When a dielectric slab of thickness $t$ which is lesser than the distance between the plates $d$ is inserted in between the parallel plates it undergoes polarization induced by the outer electric field${E_0}$ and hence there is an electric field set up inside the dielectric as well. This is denoted by, let’s say, ${E_p}$. The induced electric field due to polarization in the dipole is given by the formula:
${E_p} = \dfrac{{{\sigma _p}}}{{{\varepsilon _0}}}$
where, ${E_p}$ is the electric field due to polarization and ${\sigma _p}$ is the polarization density.

Polarization density is the induced dipole moment per unit volume when placed in an external electric field. The phenomenon of polarization induces negative charges to settle on the upper surface of the slab and the positive charges come towards the lower surface of the slab. Due to this effect, the electric field induced inside the slab is in the opposite direction with respect to the outer electric field ${E_0}$.
This difference in direction results in the net electric field to be:
${E_{net}} = {E_0} - {E_p}$ ---($1$)
This is because the strength and magnitude of the other electric field induced by the plates is greater than the field due to polarization in the slab. Hence, the net electric field will also be directed in the direction of ${E_0}$.

Now, the concept of relative permittivity or dielectric constant comes into picture.
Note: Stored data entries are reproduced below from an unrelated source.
(* ===== verification/FileChunks.v ===== *)
(** * FileChunks: a file as a list of blocks

    The contents of a file are the concatenation of its blocks; every
    block but the last is full.  This file has the arithmetic of that
    representation: which block holds an offset, what the scan of the
    indirect pointers finds, and how filling one block with
    [CopyUntilSplit] advances a write of the whole file. *)

From Stdlib Require Import ZArith Lia.
From S2P Require Import Prelude Types Errors GoStd CryptoCommon Splitter FolderBlocks.

Section chunks.
Context (m : nat) (Hm : 0 < m).

(** Blocks of [m] bytes, the last possibly shorter. *)
Definition chunks_ok (cs : list (list byte)) : Prop :=
  cs ≠ [] ∧ ∀ i c, cs !! i = Some c →
    if decide (S i = length cs) then length c <= m else length c = m.

(** The index of the block for an offset: the last block for an offset
    past the end. *)
Definition locate (cs : list (list byte)) (pos : nat) : nat := min (pos / m) (length cs - 1).

Lemma chunks_ok_length cs i c : chunks_ok cs → cs !! i = Some c → length c <= m.
Proof. intros [_ Hcs] Hi. specialize (Hcs i c Hi). case_decide; lia. Qed.

Lemma locate_lookup cs pos : chunks_ok cs → ∃ c, cs !! locate cs pos = Some c.
Proof.
  intros [Hne _]. apply lookup_lt_is_Some_2. unfold locate. destruct cs; simpl in *; [done|lia].
Qed.

Lemma locate_le cs pos : locate cs pos * m <= pos.
Proof.
  unfold locate. pose proof (Nat.Div0.mul_div_le pos m).
  destruct (Nat.min_spec (pos / m) (length cs - 1)) as [[? ->]|[? ->]]; nia.
Qed.

(** Below the last block, the offset is inside the block found. *)
Lemma locate_lt cs pos :
  locate cs pos ≠ length cs - 1 → pos < locate cs pos * m + m.
Proof.
  intros Hl. unfold locate in *. pose proof (Nat.mul_succ_div_gt pos m).
  destruct (Nat.min_spec (pos / m) (length cs - 1)) as [[? Heq]|[? Heq]]; rewrite Heq in *; nia.
Qed.

Lemma length_concat_take cs i :
  chunks_ok cs → i < length cs → length (concat (take i cs)) = i * m.
Proof.
  intros [_ Hcs]. induction i as [|i IH]; intros Hi; [done|].
  destruct (lookup_lt_is_Some_2 cs i) as [c Hc]; [lia|].
  rewrite (take_S_r cs i c Hc), concat_app, length_app, IH by lia. simpl. rewrite app_nil_r.
  specialize (Hcs i c Hc). case_decide; lia.
Qed.

Lemma concat_split (cs : list (list byte)) i c :
  cs !! i = Some c → concat cs = concat (take i cs) ++ c ++ concat (drop (S i) cs).
Proof.
  intros Hi. rewrite <- (take_drop_middle cs i c Hi) at 1. by rewrite concat_app.
Qed.

Lemma concat_insert (cs : list (list byte)) i c c' :
  cs !! i = Some c →
  concat (<[i := c']> cs) = concat (take i cs) ++ c' ++ concat (drop (S i) cs).
Proof.
  intros Hi. rewrite (concat_split (<[i:=c']> cs) i c')
    by (apply list_lookup_insert_eq; by eapply lookup_lt_Some).
  by rewrite take_insert_ge, drop_insert_lt by lia.
Qed.

Lemma drop_last_nil (cs : list (list byte)) i : S i = length cs → drop (S i) cs = [].
Proof. intros. apply drop_ge. lia. Qed.

Lemma length_chunks cs i c :
  chunks_ok cs → cs !! i = Some c → S i = length cs → length (concat cs) = i * m + length c.
Proof.
  intros Hcs Hi Hl. rewrite (concat_split cs i c Hi), drop_last_nil by done. simpl.
  rewrite app_nil_r, length_app, length_concat_take by (done || lia). done.
Qed.

(** A write within one block, or past the end of the last one. *)
Lemma concat_insert_write cs i c lo d :
  chunks_ok cs → cs !! i = Some c → lo + length d <= length c ∨ S i = length cs →
  concat (<[i := write_at lo d c]> cs) = write_at (i * m + lo) d (concat cs).
Proof.
  intros Hcs Hi Hor. pose proof (lookup_lt_Some _ _ _ Hi).
  rewrite (concat_insert cs i c), (concat_split cs i c Hi) by done.
  rewrite write_at_app_r by (rewrite length_concat_take by done; lia).
  rewrite length_concat_take by done. replace (i * m + lo - i * m) with lo by lia.
  f_equal. destruct Hor as [Hle|Hl].
  - by rewrite write_at_app_l by lia.
  - rewrite drop_last_nil by done. by rewrite !app_nil_r.
Qed.

(** Filling the last block with zeros. *)
Lemma concat_insert_extend cs i c n :
  chunks_ok cs → cs !! i = Some c → S i = length cs →
  concat (<[i := extend n c]> cs) = extend (i * m + n) (concat cs).
Proof.
  intros Hcs Hi Hl. rewrite (concat_insert cs i c), (concat_split cs i c Hi) by done.
  rewrite drop_last_nil by done. simpl. rewrite !app_nil_r. unfold extend.
  rewrite length_app, length_concat_take by (done || lia). rewrite <- app_assoc.
  do 2 f_equal. f_equal. lia.
Qed.

(** ** One step of a write

    Filling the block at [pos] with a prefix of [d]: the number of bytes
    taken and the new block. *)
Definition chunk_step (cs : list (list byte)) (pos : nat) (d : list byte) : nat * list byte :=
  let i := locate cs pos in
  let c := cs !!! i in
  let lo := pos - i * m in
  if decide (lo + length d <= m) then (length d, write_at lo d c)
  else if decide (lo <= m) then (m - lo, write_at lo (take (m - lo) d) c)
  else (0, extend m c).

(** The blocks after the step: a new block on the right if the data does
    not fit in the last one. *)
Definition chunk_result (cs : list (list byte)) (pos : nat) (d : list byte) : list (list byte) :=
  let '(k, c') := chunk_step cs pos d in
  <[locate cs pos := c']> cs ++
  (if decide (k < length d ∧ locate cs pos = length cs - 1) then [[]] else []).

Section step.
Context (cs : list (list byte)) (pos : nat) (d : list byte).
Hypothesis Hcs : chunks_ok cs.
Abbreviation i := (locate cs pos).
Abbreviation c := (cs !!! locate cs pos).
Abbreviation lo := (pos - locate cs pos * m).
Abbreviation k := (fst (chunk_step cs pos d)).
Abbreviation c' := (snd (chunk_step cs pos d)).

Lemma chunk_lookup : cs !! i = Some c.
Proof.
  destruct (locate_lookup cs pos Hcs) as [x Hx]. by rewrite (list_lookup_total_correct _ _ _ Hx).
Qed.

Lemma chunk_c_le : length c <= m.
Proof. eapply chunks_ok_length; [done|apply chunk_lookup]. Qed.

Lemma chunk_i_lt : i < length cs.
Proof. eapply lookup_lt_Some, chunk_lookup. Qed.

Lemma chunk_c_full : i ≠ length cs - 1 → length c = m ∧ lo < m.
Proof.
  intros Hl. pose proof chunk_i_lt. pose proof (locate_lt cs pos Hl).
  destruct Hcs as [_ Hc]. specialize (Hc _ _ chunk_lookup).
  rewrite decide_False in Hc by lia. lia.
Qed.

Lemma chunk_step_k : k <= length d.
Proof. unfold chunk_step. repeat case_decide; simpl; lia. Qed.

Lemma chunk_step_length :
  length c <= length c' <= m ∧ (k < length d → length c' = m) ∧
  (i ≠ length cs - 1 → length c' = length c).
Proof.
  pose proof chunk_c_le. pose proof chunk_c_full.
  unfold chunk_step; repeat case_decide; simpl;
    rewrite ?length_write_at, ?length_extend, ?length_take; lia.
Qed.

(** The step takes a byte, or the blocks end at or before [pos]. *)
Lemma chunk_step_progress : d ≠ [] → 1 <= k ∨ (i = length cs - 1 ∧ length cs * m <= pos).
Proof.
  intros Hd. assert (0 < length d) by (destruct d; simpl; [done|lia]).
  pose proof chunk_c_full. pose proof chunk_i_lt. pose proof (locate_le cs pos).
  unfold chunk_step. repeat case_decide; simpl; try lia.
  - destruct (decide (i = length cs - 1)) as [Heq|Hne]; [|lia].
    destruct (decide (lo = m)); [right|left; lia]. split; [done|]. nia.
  - destruct (decide (i = length cs - 1)) as [Heq|Hne]; [|lia]. right. split; [done|]. nia.
Qed.

Lemma chunk_result_ok : chunks_ok (chunk_result cs pos d).
Proof.
  pose proof chunk_step_length as (Hlen & Hful & Hin). pose proof chunk_i_lt.
  unfold chunk_result. destruct (chunk_step cs pos d) as [k0 c0] eqn:E; simpl in *.
  destruct Hcs as [Hne Hc]. split.
  { case_decide; [by destruct (<[i:=c0]> cs)|]. rewrite app_nil_r.
    intros Hnil%(f_equal length). rewrite length_insert in Hnil. simpl in Hnil. lia. }
  intros j x. rewrite length_app, length_insert. case_decide as Hnew; simpl.
  - intros [Hj|[Hj1 Hj2]]%lookup_app_Some; last first.
    { rewrite length_insert in *. destruct (j - length cs) as [|?] eqn:Ej; [|done].
      simplify_eq/=. rewrite decide_True by lia. lia. }
    pose proof (lookup_lt_Some _ _ _ Hj) as Hlt. rewrite length_insert in Hlt.
    rewrite decide_False by lia. destruct (decide (j = i)) as [->|Hji].
    + rewrite list_lookup_insert_eq in Hj by done. simplify_eq. apply Hful. lia.
    + rewrite list_lookup_insert_ne in Hj by done. specialize (Hc j x Hj).
      rewrite decide_False in Hc by lia. done.
  - rewrite app_nil_r, Nat.add_0_r. intros Hj. destruct (decide (j = i)) as [->|Hji].
    + rewrite list_lookup_insert_eq in Hj by done. simplify_eq.
      case_decide; [lia|]. specialize (Hc _ _ chunk_lookup).
      rewrite decide_False in Hc by done. rewrite Hin by lia. done.
    + rewrite list_lookup_insert_ne in Hj by done. by apply Hc.
Qed.

Lemma concat_chunk_result : concat (chunk_result cs pos d) = concat (<[i := c']> cs).
Proof.
  unfold chunk_result. destruct (chunk_step cs pos d) as [k0 c0]; simpl.
  rewrite concat_app. case_decide; simpl; by rewrite app_nil_r.
Qed.

Lemma length_chunk_result :
  length (concat (chunk_result cs pos d)) = length (concat cs) + (length c' - length c).
Proof.
  rewrite concat_chunk_result, (concat_insert cs i c) by apply chunk_lookup.
  rewrite (concat_split cs i c) by apply chunk_lookup. rewrite !length_app.
  pose proof chunk_step_length. lia.
Qed.

(** The number of blocks never shrinks, and grows when the last block
    is full. *)
Lemma length_chunk_result_ge :
  length cs <= length (chunk_result cs pos d) ∧
  (k < length d → i = length cs - 1 → length (chunk_result cs pos d) = S (length cs)).
Proof.
  unfold chunk_result. destruct (chunk_step cs pos d) as [k0 c0]; simpl.
  rewrite length_app, length_insert. case_decide; simpl; [lia|]. split; [lia|]. tauto.
Qed.

(** What remains to be written after the step gives the same file. *)
Lemma chunk_result_contents :
  d ≠ [] →
  (if decide (k < length d) then write_at (pos + k) (drop k d) (concat (chunk_result cs pos d))
   else concat (chunk_result cs pos d)) = write_at pos d (concat cs).
Proof.
  intros Hd. rewrite concat_chunk_result.
  assert (0 < length d) by (destruct d; simpl; [done|lia]).
  pose proof chunk_c_full as Hful. pose proof chunk_i_lt as Hi. pose proof (locate_le cs pos) as Hle.
  pose proof chunk_c_le as Hc. unfold chunk_step. repeat case_decide; simpl in *; try lia.
  - rewrite concat_insert_write
      by (apply chunk_lookup || done || (rewrite length_take; lia)).
    transitivity (write_at pos (take (m - lo) d ++ drop (m - lo) d) (concat cs));
      [|by rewrite take_drop].
    rewrite write_at_app, length_take, Nat.min_l by lia. f_equal. f_equal. lia.
  - rewrite concat_insert_extend by (apply chunk_lookup || done || lia).
    rewrite Nat.add_0_r. apply write_at_extend. lia.
  - rewrite concat_insert_write by (apply chunk_lookup || done || lia). f_equal. lia.
Qed.

End step.

(** ** Cutting a file short *)

Definition chunk_truncate (cs : list (list byte)) (size : nat) : list (list byte) :=
  let i := locate cs size in
  take (S i) (<[i := take (size - i * m) (cs !!! i)]> cs).

Lemma chunk_truncate_ok cs size : chunks_ok cs → chunks_ok (chunk_truncate cs size).
Proof.
  intros Hcs. pose proof (chunk_i_lt cs size Hcs) as Hi. pose proof (chunk_c_le cs size Hcs) as Hc.
  unfold chunk_truncate. split.
  { intros Hnil%(f_equal length). rewrite length_take, length_insert, Nat.min_l in Hnil by lia. done. }
  intros j c. rewrite length_take, length_insert, Nat.min_l by lia.
  rewrite lookup_take_Some. intros [Hj Hlt]. destruct (decide (j = locate cs size)) as [->|Hne].
  - rewrite list_lookup_insert_eq in Hj by done. simplify_eq.
    rewrite decide_True by done. rewrite length_take. lia.
  - rewrite list_lookup_insert_ne in Hj by done. destruct Hcs as [_ Hok]. specialize (Hok j c Hj).
    rewrite decide_False in Hok by lia. rewrite decide_False by lia. done.
Qed.

(** Where the search for the new end of the file stops. *)
Lemma locate_end cs size :
  chunks_ok cs →
  (locate cs size * m + length (cs !!! locate cs size) <= size →
   S (locate cs size) = length cs ∧
   locate cs size * m + length (cs !!! locate cs size) = length (concat cs)) ∧
  (size < locate cs size * m + length (cs !!! locate cs size) → size < length (concat cs)).
Proof.
  intros Hcs. pose proof (chunk_lookup cs size Hcs) as Hi. pose proof (chunk_i_lt cs size Hcs) as Hlt.
  split.
  - intros Hle. destruct (decide (locate cs size = length cs - 1)) as [Heq|Hne].
    + split; [lia|]. symmetry. apply length_chunks; [done|done|lia].
    + destruct (chunk_c_full cs size Hcs Hne) as [Hc Hlo]. lia.
  - intros Hsz. rewrite (concat_split cs _ _ Hi), !length_app, length_concat_take by done. lia.
Qed.

Lemma concat_chunk_truncate cs size :
  chunks_ok cs → size <= locate cs size * m + length (cs !!! locate cs size) →
  concat (chunk_truncate cs size) = take size (concat cs).
Proof.
  intros Hcs Hsz. pose proof (chunk_lookup cs size Hcs) as Hi.
  pose proof (chunk_i_lt cs size Hcs) as Hlt. pose proof (locate_le cs size) as Hle.
  unfold chunk_truncate.
  set (i := locate cs size) in *. set (c := cs !!! i) in *.
  rewrite (take_S_r _ i (take (size - i * m) c)) by (by apply list_lookup_insert_eq).
  rewrite take_insert_ge by lia. rewrite concat_app. simpl. rewrite app_nil_r.
  rewrite (concat_split cs i c Hi), take_app.
  rewrite (length_concat_take cs i Hcs Hlt), (take_ge (concat (take i cs)))
    by (rewrite length_concat_take by done; lia).
  f_equal. rewrite take_app. replace (size - i * m - length c) with 0 by lia.
  simpl. by rewrite app_nil_r.
Qed.

(** ** Reading from one block *)

Lemma chunk_read cs pos k :
  chunks_ok cs → pos + k <= locate cs pos * m + length (cs !!! locate cs pos) →
  take k (drop (pos - locate cs pos * m) (cs !!! locate cs pos)) = take k (drop pos (concat cs)).
Proof.
  intros Hcs Hk. pose proof (chunk_lookup cs pos Hcs) as Hi.
  pose proof (chunk_i_lt cs pos Hcs) as Hlt. pose proof (locate_le cs pos) as Hle.
  set (i := locate cs pos) in *. set (c := cs !!! i) in *.
  pose proof (length_concat_take cs i Hcs Hlt) as Hl.
  rewrite (concat_split cs i c Hi), drop_app_ge, Hl by lia.
  rewrite drop_app_le by lia. by rewrite take_app_le by (rewrite length_drop; lia).
Qed.

(** ** The scan of the indirect pointers *)

(** Block [j] of the list starts at [j * m]. *)
Definition offsets_ok (iptrs : list IndirectFilePtr) : Prop :=
  ∀ j p, iptrs !! j = Some p → ifp_Off p = Z.of_nat (j * m).

Lemma next_index_from iptrs pos j :
  (∀ i p, iptrs !! i = Some p → ifp_Off p = Z.of_nat ((j + i) * m)) → j <= S (pos / m) →
  next_index iptrs (Z.of_nat pos) (Z.of_nat j) =
  Z.min (Z.of_nat (pos / m)) (Z.of_nat (j + length iptrs) - 1).
Proof.
  revert j. induction iptrs as [|p l IH]; intros j Hoff Hj; simpl.
  { lia. }
  rewrite (Hoff 0 p eq_refl), Nat.add_0_r.
  pose proof (Nat.Div0.mul_div_le pos m). pose proof (Nat.mul_succ_div_gt pos m ltac:(lia)).
  case_decide as He; [|case_decide as Hgt].
  - assert (pos `div` m = j) by (apply Nat2Z.inj in He; nia). lia.
  - assert (pos `div` m < j) by nia. lia.
  - assert (j <= pos / m) by (apply Nat.div_le_lower_bound; nia).
    replace (Z.of_nat j + 1)%Z with (Z.of_nat (S j)) by lia. rewrite IH; [|..|lia].
    + lia.
    + intros i q Hq. rewrite (Hoff (S i) q Hq). f_equal. f_equal. lia.
Qed.

Lemma next_index_locate iptrs cs pos :
  offsets_ok iptrs → length iptrs = length cs → cs ≠ [] →
  next_index iptrs (Z.of_nat pos) 0 = Z.of_nat (locate cs pos).
Proof.
  intros Hoff Hlen Hne. change 0%Z with (Z.of_nat 0).
  rewrite (next_index_from iptrs pos 0) by (done || lia).
  unfold locate. rewrite Hlen. destruct cs; [done|]. simpl. lia.
Qed.

End chunks.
It is given by the ratio of the original field ${E_0}$ and the reduced field after inserting the dielectric slab which is ${E_{net}}$. Hence the equation is as follows:
$\kappa = \dfrac{{{E_0}}}{{{E_0} - {E_p}}}$ ----($2$)
where, $\kappa $ is the dielectric constant.
By taking the reciprocal the terms of equation ($2$) we get:
$\dfrac{1}{\kappa } = \dfrac{{{E_0} - {E_p}}}{{{E_0}}}$
By rearranging and cross multiplying the terms we get:
${E_0} - {E_p} = \dfrac{{{E_0}}}{\kappa }$ ----($3$)
Substituting equation ($3$) in ($1$) we get:
$\therefore {E_{net}} = \dfrac{{{E_0}}}{\kappa }$
Therefore, the net field inside the dielectric is $\dfrac{{{E_0}}}{\kappa }$.

The correct option is option C.

Additional information: A dielectric is a substance which does not allow the flow of charges through it which means that it is an insulator but however it permits the exertion of electrostatic forces on each other. It obeys the laws of induction of charges and is polarized through small displacement of charges. There are cases when the dielectric slab placed in between the plate has a thickness equivalent to the distance between the plates. This is a special case wherein the capacitance of the parallel plate capacitor increases.

Note:The direction of the polarized electric field opposes the electric field induced due to the plates and hence inserting a dielectric slab results in an overall reduction in the original field. The direction of the polarized electric field is in the direction of the outer electric field which is often neglected. The above equations are only for dielectric slabs that have a thickness lesser than the distance between the plates.